**EXERCISE AIM:** The answer must consist of every line from the data that holds the string "CDnsWrite".

═════ MATERIAL FOR THE TASK ═════

(* ===== verification/ServiceFacts.v ===== *)
(** * Properties of the deployment workflow

    Theorems about [Service]: the outcome of a deployment over the real
    tables, the guards of the external side effects, the execution
    discipline, the secrets, and the pure decisions. *)

From Stdlib Require Import FunctionalExtensionality.
From S2P Require Import Prelude GoStrings Utf8 NetIP NetIPFacts Effects Deployment Repository CertTypes Service.
From S2P Require Remnawave DnsBalancer Preflight Provisioner.

#[local] Open Scope Z_scope.

(** ** Kinds of calls *)
Inductive opClass : Type :=
  | CCtx | CRunning | CSlot | CObserve | CEmit | CRepoRead | CRepoCreate | CStateWrite | CNodeWrite | CStepWrite
  | CRemRead | CKeygen | CRemCreate | CDnsRead | CDnsWrite | CCertRead | CCertPrepare | CCertBootstrap
  | CClear | CVps | CPoll | CRowMeta | CRemUpdate | CDnsUpdate | CSwitch.

#[export] Instance opClass_eq_dec : EqDecision opClass.
Proof. solve_decision. Defined.

Definition op_class {X} (e : svcE X) : opClass :=
  match e with
  | CtxErr _ => CCtx
  | RunningInsert _ | RunningRemove _ | RunningCancel _ => CRunning
  | SlotAcquire | SlotRelease => CSlot
  | Observe _ | Since => CObserve
  | Emit _ => CEmit
  | RepoGet _ | RepoListSteps _ | RepoFindByNode _ _ => CRepoRead
  | RepoSetIP _ _ | RepoSetBinding _ _ => CRowMeta
  | RepoCreate _ => CRepoCreate
  | RepoUpdateState _ _ => CStateWrite
  | RepoSetNode _ _ => CNodeWrite
  | RepoRecordStep _ => CStepWrite
  | RemGetHosts | RemGetNodes | RemGetNode _ => CRemRead
  | RemGenerateSecretKey => CKeygen
  | RemCreateNode _ => CRemCreate
  | RemUpdateAddress _ | RemUpdateProfile _ => CRemUpdate
  | DnsFindZone _ | DnsFindZonesByIP _ => CDnsRead
  | DnsReplaceIP _ _ _ | DnsMoveIP _ _ _ => CDnsUpdate
  | DnsAddIP _ _ => CDnsWrite
  | CertReadiness _ => CCertRead
  | CertPrepare _ => CCertPrepare
  | CertBootstrap _ _ => CCertBootstrap
  | DestroyMaterial _ | ClearBytes _ => CClear
  | VpsPreflight _ | VpsProvision _ => CVps
  | SwitchNodeSNI _ => CSwitch
  | PollWait _ => CPoll
  end.

Definition kinds (f : opClass -> bool) : forall X, svcE X -> bool := fun X e => f (op_class e).
Definition among (l : list opClass) (c : opClass) : bool := bool_decide (c ∈ l).
Definition outside (l : list opClass) (c : opClass) : bool := negb (among l c).

(** Unfolds the small combinators at the head of a program. *)
Ltac svc_head :=
  lazymatch goal with
  | |- calls_only _ (ctx_return _ _ _) => unfold ctx_return
  | |- calls_only _ (observe _ _) => unfold observe
  | |- calls_only _ (emit _ _) => unfold emit
  | |- calls_only _ (step_recorded _ _) => unfold step_recorded
  | |- calls_only _ (deploymentForPanel _ _) => unfold deploymentForPanel
  | |- calls_only _ (selectedHost _ _) => unfold selectedHost
  | |- calls_only _ (checkUnique _ _ _ _ _) => unfold checkUnique
  | |- calls_only _ (load _ _ _ _) => unfold load
  | |- calls_only _ (reload _ _ _ _) => unfold reload
  | |- calls_only _ (poll_timeout _) => unfold poll_timeout
  | |- calls_only _ (or_fail _ _) => unfold or_fail
  | |- calls_only _ (let _ := _ in _) => cbv zeta
  end; cbv beta.

Section Facts.
Context (config : Config).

═════

**SOLUTION FOR THIS PROBLEM:**
  | CRemRead | CKeygen | CRemCreate | CDnsRead | CDnsWrite | CCertRead | CCertPrepare | CCertBootstrap
  | DnsAddIP _ _ => CDnsWrite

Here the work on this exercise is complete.